The implications and recommendations
The absence of an obviousness test allows applicants to potentially obtain protection for more marginal developments and/or obtain broader rights for an invention in Australia than would be possible in nearly all other jurisdictions. As such, we would encourage potential applicants to consider innovation patents as an adjunct to a standard patent application in order to obtain a fast-to-grant right with potentially broader claims.
They should also be considered as an adjunct or alternative for developments that would normally at best be protected via the useful, but limited, registered designs regime. Importantly, many applicants are already doing this. It is undoubtedly preferable to be the holder of innovation patents in your particular IP space, than trying to operate around competitors' rights which may prove to be unexpectedly broad and difficult to successfully challenge.
Innovation patents proceed to "grant" with only basic formalities review. They need not be examined substantively unless and until the patentee wishes to establish enforceable rights. In this way, they can be both powerful and flexible, as it is clear from this latest case that minor points of distinction disclosed within the specification may be sufficient to establish patentable rights.
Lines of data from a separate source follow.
(* ===== verification/Terminal.v ===== *)
(** * The console as a terminal

    What a user sees of kernel/src/vga_text_buffer.rs, without bytes: a terminal is a
    cursor, a colour and the glyphs drawn since the screen was last cleared, and its
    picture gives each point the ink of the last glyph over it.  The writer refines it:
    whatever the pixel format, the bytes of a pixel and the stride of the framebuffer,
    the pixels it leaves are the terminal's picture, encoded. *)

From Stdlib Require Import Ascii.
From S2P Require Import Prelude Vga.

Module Terminal.
Import Vga.

Section Terminal.
Context `{!Font}.

(** ** The abstract terminal *)

Record glyph := mk_glyph { g_x : Z; g_y : Z; g_color : Color; g_char : Z }.
Record terminal := mk_terminal {
  t_width : Z; t_height : Z;
  t_x : Z; t_y : Z; t_last : Z;
  t_color : Color; t_state : WriterState;
  t_glyphs : list glyph;                   (* the last one first *)
}.

Definition move (t : terminal) (x y : Z) : terminal :=
  mk_terminal (t_width t) (t_height t) x y (t_last t) (t_color t) (t_state t) (t_glyphs t).
Definition put_state (t : terminal) (st : WriterState) : terminal :=
  mk_terminal (t_width t) (t_height t) (t_x t) (t_y t) (t_last t) (t_color t) st (t_glyphs t).
Definition put_color (t : terminal) (c : Color) : terminal :=
  mk_terminal (t_width t) (t_height t) (t_x t) (t_y t) (t_last t) c (t_state t) (t_glyphs t).

(** A glyph goes to the cursor, to the next line when it does not fit on this one, and
    to the top of an empty screen when it does not fit on that either. *)
Definition t_wraps (t : terminal) : bool := t_width t <=? t_x t + CHAR_RASTER_WIDTH.
Definition t_line (t : terminal) : Z := if t_wraps t then t_y t + line_height else t_y t.
Definition t_full (t : terminal) : bool :=
  t_height t <=? t_line t + CHAR_RASTER_HEIGHT + BORDER_PADDING.
Definition t_place (t : terminal) : Z * Z :=
  (if t_wraps t || t_full t then BORDER_PADDING else t_x t,
   if t_full t then BORDER_PADDING else t_line t).

Definition term_draw (t : terminal) (c : Z) : terminal :=
  let '(x, y) := t_place t in
  mk_terminal (t_width t) (t_height t) (x + CHAR_RASTER_WIDTH) y CHAR_RASTER_WIDTH (t_color t) (t_state t)
    (mk_glyph x y (t_color t) c :: if t_full t then [] else t_glyphs t).

Definition term_char (t : terminal) (c : Z) : terminal :=
  let '(shown, st) := feed (t_state t) c in
  let t := put_state t st in
  if shown then
    if c =? ch "010" then move t BORDER_PADDING (t_y t + line_height)
    else if c =? ch "013" then move t BORDER_PADDING (t_y t)
    else term_draw t c
  else match st with StateColor k => put_color (put_state t Normal) k | _ => t end.

Definition term_string (t : terminal) (s : list Z) : terminal := foldl term_char t s.

(** A backspace writes a space over the last character. *)
Definition term_backspace (t : terminal) : terminal :=
  let t := term_char (move t (t_x t - t_last t) (t_y t)) (ch " ") in
  move t (t_x t - t_last t) (t_y t).

(** The edits that programs make: they print text, and they erase a character. *)
Inductive edit := Text (s : list Z) | Erase.
Definition term_edit (t : terminal) (e : edit) : terminal :=
  match e with Text s => term_string t s | Erase => term_backspace t end.
Definition run_edit (w : Writer) (e : edit) : outcome Writer :=
  match e with Text s => write_string w s | Erase => backspace w end.

(** *** Its picture *)

Definition glyph_ink (g : glyph) (x y : Z) : option (Color * Z) :=
  match get_char_raster (g_char g) with
  | Ret r => row ← lookup_z (raster r) (y - g_y g); pair (g_color g) <$> lookup_z row (x - g_x g)
  | _ => None
  end.
Fixpoint ink (gs : list glyph) (x y : Z) : option (Color * Z) :=
  match gs with
  | [] => None
  | g :: gs => match glyph_ink g x y with Some i => Some i | None => ink gs x y end
  end.

(** The bytes for a point of the picture; where there is no ink they are zero. *)
Definition encode (i : FrameBufferInfo) (p : option (Color * Z)) : list Z :=
  match p with
  | Some (c, intensity) => shade (mk_writer [] i 0 0 0 c Normal) intensity
  | None => replicate (Z.to_nat (bytes_per_pixel i)) 0
  end.

(** ** The refinement *)

Record shows (w : Writer) (t : terminal) : Prop := {
  sh_size : fb_width (info w) = t_width t ∧ fb_height (info w) = t_height t;
  sh_cursor : x_pos w = t_x t ∧ y_pos w = t_y t ∧ last_width w = t_last t;
  sh_last : 0 ≤ t_last t;
  sh_color : color w = t_color t;
  sh_state : state w = t_state t;
  sh_pixels x y : 0 ≤ x < stride (info w) → 0 ≤ y < t_height t →
    pixel (info w) (framebuffer w) x y = encode (info w) (ink (t_glyphs t) x y);
}.

(** The terminal of a cleared screen. *)
Definition term_new (width height : Z) : terminal :=
  mk_terminal width height BORDER_PADDING BORDER_PADDING 0 White Normal [].

Lemma pixel_cleared i fb x y : geometry i fb → 0 ≤ x < stride i → 0 ≤ y < fb_height i →
  pixel i (replicate (length fb) 0) x y = replicate (Z.to_nat (bytes_per_pixel i)) 0.
Proof.
  intros [_ Hb Hw Hh Hl _] Hx Hy. unfold pixel. rewrite drop_replicate, take_replicate. f_equal.
  assert ((y * stride i + x + 1) * bytes_per_pixel i ≤ fb_height i * stride i * bytes_per_pixel i)
    by (apply Z.mul_le_mono_nonneg_r; nia).
  assert (0 ≤ (y * stride i + x) * bytes_per_pixel i) by nia. nia.
Qed.

Context {laws : FontLaws}.

Lemma glyph_paint_ink w c r x0 y0 x y : get_char_raster c = Ret r →
  glyph_paint w (raster r) x0 y0 x y =
    encode (info w) ∘ Some <$> glyph_ink (mk_glyph x0 y0 (color w) c) x y.
Proof.
  intros Hr. unfold glyph_paint, glyph_ink. cbn [g_char g_x g_y g_color]. rewrite Hr.
  destruct (lookup_z (raster r) (y - y0)) as [row|]; [|done]. simpl. by destruct (lookup_z row (x - x0)).
Qed.

Lemma shows_place w t : shows w t → (glyph_x w, glyph_y w) = t_place t ∧ scrolls w = t_full t.
Proof.
  intros [[Hw Hh] (Hx & Hy & _) _ _ _ _].
  unfold glyph_x, glyph_y, t_place, scrolls, t_full, next_y, t_line, wraps, t_wraps.
  by rewrite Hw, Hh, Hx, Hy.
Qed.

Lemma shows_background w t x y : writer_ok w → shows w t →
  0 ≤ x < stride (info w) → 0 ≤ y < t_height t →
  pixel (info w) (glyph_background w) x y =
    encode (info w) (ink (if t_full t then [] else t_glyphs t) x y).
Proof.
  intros Hok Ht Hx Hy. destruct (shows_place w t Ht) as [_ <-]. unfold glyph_background.
  destruct (scrolls w); [|by apply (sh_pixels _ _ Ht)].
  apply pixel_cleared; [apply Hok|done|]. by rewrite (proj2 (sh_size _ _ Ht)).
Qed.

Lemma write_glyph_shows w t c w' : writer_ok w → shows w t → write_glyph w c = Ret w' →
  shows w' (term_draw t c).
Proof using laws.
  intros Hok Ht Hrun. apply write_glyph_ret in Hrun as (r & fb' & Hr & -> & Hlen & Hd); [|done].
  destruct (shows_place w t Ht) as [Hplace Hfull].
  unfold term_draw. rewrite <-Hplace. pose proof Ht as [Hsize _ _ Hc Hs _].
  split; cbn [t_width t_height t_x t_y t_last t_color t_state t_glyphs info framebuffer]; try done;
    [pose proof font_width; lia|].
  intros x y Hx Hy. rewrite (Hd x y) by lia. rewrite (glyph_paint_ink w c r _ _ x y Hr), Hc.
  cbn [ink]. destruct (glyph_ink _ x y) as [p|]; [done|]. by apply shows_background.
Qed.
(* ===== verification/IoApic.v ===== *)
(** * The I/O APIC: kernel/src/interrupts/apic/io.rs

    The redirection table of the I/O APIC, reached through its register select and
    window registers, and the routing [initialize] sets up.  The device is the class
    [IoApicDevice]: what a 32-bit access at an index of the mapped array does; its
    laws are those of the chip's data sheet.  Also the interrupt vectors of
    kernel/src/interrupts.rs. *)

From Stdlib Require Import Btauto.
From S2P Require Import Prelude X86 Memory Paging.

(** ** Interrupt vectors *)

Definition PIC_1_OFFSET : Z := 32.
Definition PIC_2_OFFSET : Z := PIC_1_OFFSET + 8.

Inductive InterruptIndex := Timer | Keyboard | SpuriousIoApic | SpuriousLocalApic.

Definition interrupt_as_u8 (self : InterruptIndex) : Z :=
  match self with
  | Timer => PIC_1_OFFSET
  | Keyboard => PIC_1_OFFSET + 1
  | SpuriousIoApic => 39
  | SpuriousLocalApic => 40
  end.

(** The entries of the MADT table the kernel looks at (crate acpi). *)
Inductive MadtEntry :=
| MadtIoApic (io_apic_address : Z)
| LocalApicAddressOverride (local_apic_address : Z)
| MadtOther.

(** ** The device *)

Class IoApicDevice (D : Type) := {
  mmio_read : D → Z → Z * D;
  mmio_write : D → Z → Z → D;
}.

(** The bits of the low word of a redirection entry that the chip owns: delivery
    status and remote IRR. *)
Definition chip_bit (i : Z) : bool := (i =? 12) || (i =? 14).

(** Index 0 is the register select, index 4 (byte offset 0x10) the window.  [sel]
    is the selected register, [reg] the contents of the registers. *)
Class IoApicLaws (D : Type) `{!IoApicDevice D} (sel : D → Z) (reg : D → Z → Z) : Prop := {
  select_sel d v : in_u 8 v → sel (mmio_write d 0 v) = v;
  select_reg d v r : reg (mmio_write d 0 v) r = reg d r;
  window_read d : (mmio_read d 4).1 = reg d (sel d);
  window_read_sel d : sel (mmio_read d 4).2 = sel d;
  window_read_reg d r : reg (mmio_read d 4).2 r = reg d r;
  window_write_sel d v : sel (mmio_write d 4 v) = sel d;
  window_write_other d v r : r ≠ sel d → reg (mmio_write d 4 v) r = reg d r;
  window_write_low d v ent i : sel d = 0x10 + 2 * ent → 0 ≤ ent → 0 ≤ i →
    Z.testbit (reg (mmio_write d 4 v) (sel d)) i =
      if chip_bit i then Z.testbit (reg d (sel d)) i else (i <=? 16) && Z.testbit v i;
  window_write_high d v ent i : sel d = 0x10 + 2 * ent + 1 → 0 ≤ ent → 0 ≤ i →
    Z.testbit (reg (mmio_write d 4 v) (sel d)) i = (24 <=? i) && (i <? 32) && Z.testbit v i;
  reg_u32 d r : in_u 32 (reg d r);
}.

Module IoApic.

(** ** Data *)

Record IOApic := mk_ioapic {
  mapping : PhysicalMapping;
  redirection_entry_count : Z;
  end_of_interrupt_addr : Z;
}.

Inductive DeliveryMode := Fixed | LowestPriority | SystemManaged | NMI | INIT | External.
Inductive DeliveryStatus := Idle | SentPending.
Inductive DestinationMode := Physical | Logical.
Inductive InterruptPolarity := HighActive | LowActive.
Inductive TriggerMode := EdgeSensitive | LevelSensitive.
Inductive InterruptMask := Unmasked | Masked.
Inductive DestinationField :=
| PhysicalApicId (val : Z)
| LogicalSetOfProcessors (val : Z).

Record IOApicRedirectionEntry := mk_entry {
  vector : Z;
  delivery_mode : DeliveryMode;
  destination_mode : DestinationMode;
  delivery_status : DeliveryStatus;
  polarity : InterruptPolarity;
  remote_irr : bool;
  trigger_mode : TriggerMode;
  mask : InterruptMask;
  destination : DestinationField;
}.

Inductive IOApicRegister :=
| Id | Version | ArbitrationId
| RedirectionEntry (ent : Z)
| ManuallySpecified (ent : Z).

(** The discriminants of the [repr(u8)] enums. *)
Definition delivery_mode_u8 (m : DeliveryMode) : Z :=
  match m with
  | Fixed => 0 | LowestPriority => 1 | SystemManaged => 2 | NMI => 4 | INIT => 5 | External => 7
  end.
Definition delivery_status_u8 (s : DeliveryStatus) : Z :=
  match s with Idle => 0 | SentPending => 1 end.
Definition destination_mode_u8 (m : DestinationMode) : Z :=
  match m with Physical => 0 | Logical => 1 end.
Definition polarity_u8 (p : InterruptPolarity) : Z :=
  match p with HighActive => 0 | LowActive => 1 end.
Definition trigger_mode_u8 (t : TriggerMode) : Z :=
  match t with EdgeSensitive => 0 | LevelSensitive => 1 end.
Definition mask_u8 (m : InterruptMask) : Z := match m with Unmasked => 0 | Masked => 1 end.

(** [mem::transmute] from [u8]: a value that is no discriminant is undefined
    behaviour. *)
Definition delivery_mode_of (x : Z) : outcome DeliveryMode :=
  match x with
  | 0 => Ret Fixed | 1 => Ret LowestPriority | 2 => Ret SystemManaged | 4 => Ret NMI
  | 5 => Ret INIT | 7 => Ret External
  | _ => Undef "transmute to an invalid DeliveryMode"
  end.
Definition two_of {A} (a b : A) (x : Z) : outcome A :=
  match x with 0 => Ret a | 1 => Ret b | _ => Undef "transmute to an invalid discriminant" end.

Definition destination_new (mode : DestinationMode) (value : Z) : DestinationField :=
  match mode with
  | Physical => PhysicalApicId (Z.land value 15)
  | Logical => LogicalSetOfProcessors value
  end.
Definition destination_as_u8 (self : DestinationField) : Z :=
  match self with PhysicalApicId val => val | LogicalSetOfProcessors val => val end.

Definition as_u8 (self : IOApicRegister) : outcome Z :=
  match self with
  | Id => mret 0
  | Version => mret 1
  | ArbitrationId => mret 2
  | RedirectionEntry ent => twice ← mul_u 8 ent 2; add_u 8 0x10 twice
  | ManuallySpecified ent => mret ent
  end.

Definition second_part_redir (self : IOApicRegister) : outcome IOApicRegister :=
  r ← as_u8 self; r ← add_u 8 r 1; mret (ManuallySpecified r).

(** ** Register access *)

Section Access.
Context {D : Type} `{!IoApicDevice D}.

(** An index of the mapped [[u32; 256]]. *)
Definition offset_to_addr (offset : Z) : outcome Z :=
  assert_that ((0 <=? offset) && (offset <? 256)) "index out of bounds";; mret offset.

Definition select_register (d : D) (reg : IOApicRegister) : outcome D :=
  addr ← offset_to_addr 0; r ← as_u8 reg; mret (mmio_write d addr r).

Definition read_u32 (d : D) (reg : IOApicRegister) : outcome (Z * D) :=
  d ← select_register d reg; addr ← offset_to_addr 4; mret (mmio_read d addr).

Definition write_u32 (d : D) (reg : IOApicRegister) (value : Z) : outcome D :=
  d ← select_register d reg; addr ← offset_to_addr 4; mret (mmio_write d addr value).

Definition is_redirection_entry (reg : IOApicRegister) : bool :=
  match reg with RedirectionEntry _ => true | _ => false end.
Inductive LocalApicRegister :=
  Id | Version | TaskPriority | ArbitrationPriority | ProcessorPriority | EndOfInterrupt
| RemoteRead | LogicalDestination | DestinationFormat | SpuriousInterruptVector | ErrorStatus
| LvtCorrectedMachineCheckInterrupt | InterruptCommand1 | InterruptCommand2 | LvtTimer
| LvtLint0 | LvtLint1 | LvtError | InitialCount | CurrentCount | DivideConfiguration.

(** The discriminants: byte offsets in the register page. *)
Definition register_usize (r : LocalApicRegister) : Z :=
  match r with
  | Id => 0x020 | Version => 0x030
  | TaskPriority => 0x080 | ArbitrationPriority => 0x090 | ProcessorPriority => 0x0A0
  | EndOfInterrupt => 0x0B0 | RemoteRead => 0x0C0 | LogicalDestination => 0x0D0
  | DestinationFormat => 0x0E0 | SpuriousInterruptVector => 0x0F0
  | ErrorStatus => 0x280
  | LvtCorrectedMachineCheckInterrupt => 0x2F0
  | InterruptCommand1 => 0x300 | InterruptCommand2 => 0x310
  | LvtTimer => 0x320 | LvtLint0 => 0x350 | LvtLint1 => 0x360 | LvtError => 0x370
  | InitialCount => 0x380 | CurrentCount => 0x390
  | DivideConfiguration => 0x3E0
  end.

Definition permissions (self : LocalApicRegister) : ApicRegisterPermissions :=
  match self with
  | Id => ReadOnly
  | Version => ReadOnly
  | TaskPriority => ReadWrite
  | ArbitrationPriority => ReadOnly
  | ProcessorPriority => ReadOnly
  | EndOfInterrupt => WriteOnly
  | RemoteRead => ReadOnly
  | LogicalDestination => ReadWrite
  | DestinationFormat => ReadWrite
  | SpuriousInterruptVector => ReadWrite
  | ErrorStatus => ReadOnly
  | LvtCorrectedMachineCheckInterrupt => ReadWrite
  | InterruptCommand1 => ReadWrite
  | InterruptCommand2 => ReadWrite
  | LvtTimer => ReadWrite
  | LvtLint0 => ReadWrite
  | LvtLint1 => ReadWrite
  | LvtError => ReadWrite
  | InitialCount => ReadWrite
  | CurrentCount => ReadOnly
  | DivideConfiguration => ReadWrite
  end.

Definition is_readable (self : LocalApicRegister) : bool :=
  match permissions self with
  | ReadOnly => true | ReadWrite => true | PermNone => false | WriteOnly => false
  end.
Definition is_writable (self : LocalApicRegister) : bool :=
  match permissions self with
  | WriteOnly => true | ReadWrite => true | PermNone => false | ReadOnly => false
  end.

(** ** Local vector table registers *)

Inductive VectorDeliveryMode := Fixed | SMI | NMI | ExtInt.
Inductive VectorDeliverStatus := Idle | SendPending.
Inductive VectorTriggerMode := Edge | Level.
Inductive VectorTimerMode := OneShot | Periodic | TscDeadline.

Definition vector_delivery_mode_u8 (m : VectorDeliveryMode) : Z :=
  match m with Fixed => 0 | SMI => 2 | NMI => 4 | ExtInt => 3 end.
Definition vector_deliver_status_u8 (s : VectorDeliverStatus) : Z :=
  match s with Idle => 0 | SendPending => 1 end.
Definition vector_trigger_mode_u8 (t : VectorTriggerMode) : Z :=
  match t with Edge => 0 | Level => 1 end.
Definition vector_timer_mode_u8 (t : VectorTimerMode) : Z :=
  match t with OneShot => 0 | Periodic => 1 | TscDeadline => 2 end.

Record LocalVectorTableRegister := mk_lvt {
  vector : Z;
  delivery_mode : VectorDeliveryMode;
  delivery_status : VectorDeliverStatus;
  is_low_triggered : bool;
  is_remote_irr : bool;
  trigger_mode : VectorTriggerMode;
  is_masked : bool;
  timer_mode : VectorTimerMode;
}.

Definition new_timer (vector : Z) (status : VectorDeliverStatus) (is_masked : bool)
    (mode : VectorTimerMode) : LocalVectorTableRegister :=
  mk_lvt vector NMI status false false Edge is_masked mode.

Definition new_masked_timer : LocalVectorTableRegister := new_timer 0 Idle true Periodic.

Definition as_u32 (self : LocalVectorTableRegister) : Z :=
  let reserved := 0 in
  Z.lor (Z.lor (Z.lor (Z.lor (Z.lor (Z.lor (Z.lor (Z.lor
    (Z.land (vector self) 255)
    (Z.shiftl (Z.land (vector_delivery_mode_u8 (delivery_mode self)) 7) 8))
    (Z.shiftl (Z.land reserved 1) 11))
    (Z.shiftl (Z.land (vector_deliver_status_u8 (delivery_status self)) 1) 12))
    (Z.shiftl (Z.land (Z.b2z (is_low_triggered self)) 1) 13))
    (Z.shiftl (Z.land (Z.b2z (is_remote_irr self)) 1) 14))
    (Z.shiftl (Z.land (vector_trigger_mode_u8 (trigger_mode self)) 1) 15))
    (Z.shiftl (Z.land (Z.b2z (is_masked self)) 1) 16))
    (Z.shiftl (Z.land (vector_timer_mode_u8 (timer_mode self)) 3) 17).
For the same reasons, it is difficult to accurately predict the potential scope of granted but unexamined innovation patents of third parties. This arguably provides an added incentive for applicants to attempt to dominate particular market sectors through innovation patents.
However, it is worth noting that the innovation patent regime appears to be at odds with one of IP Australia's stated goals, of aligning Australian patentability standards with those of other major jurisdictions such as Europe and the US. Such policy considerations may give rise to a substantive review or revision of the regime in due course, although any resultant changes would almost certainly not have retrospective effect.
Meanwhile, based on the law as it presently stands, a good option is to take full advantage of the significant strategic and commercial benefits that innovation patents currently provide. Your competitors may already be doing just that!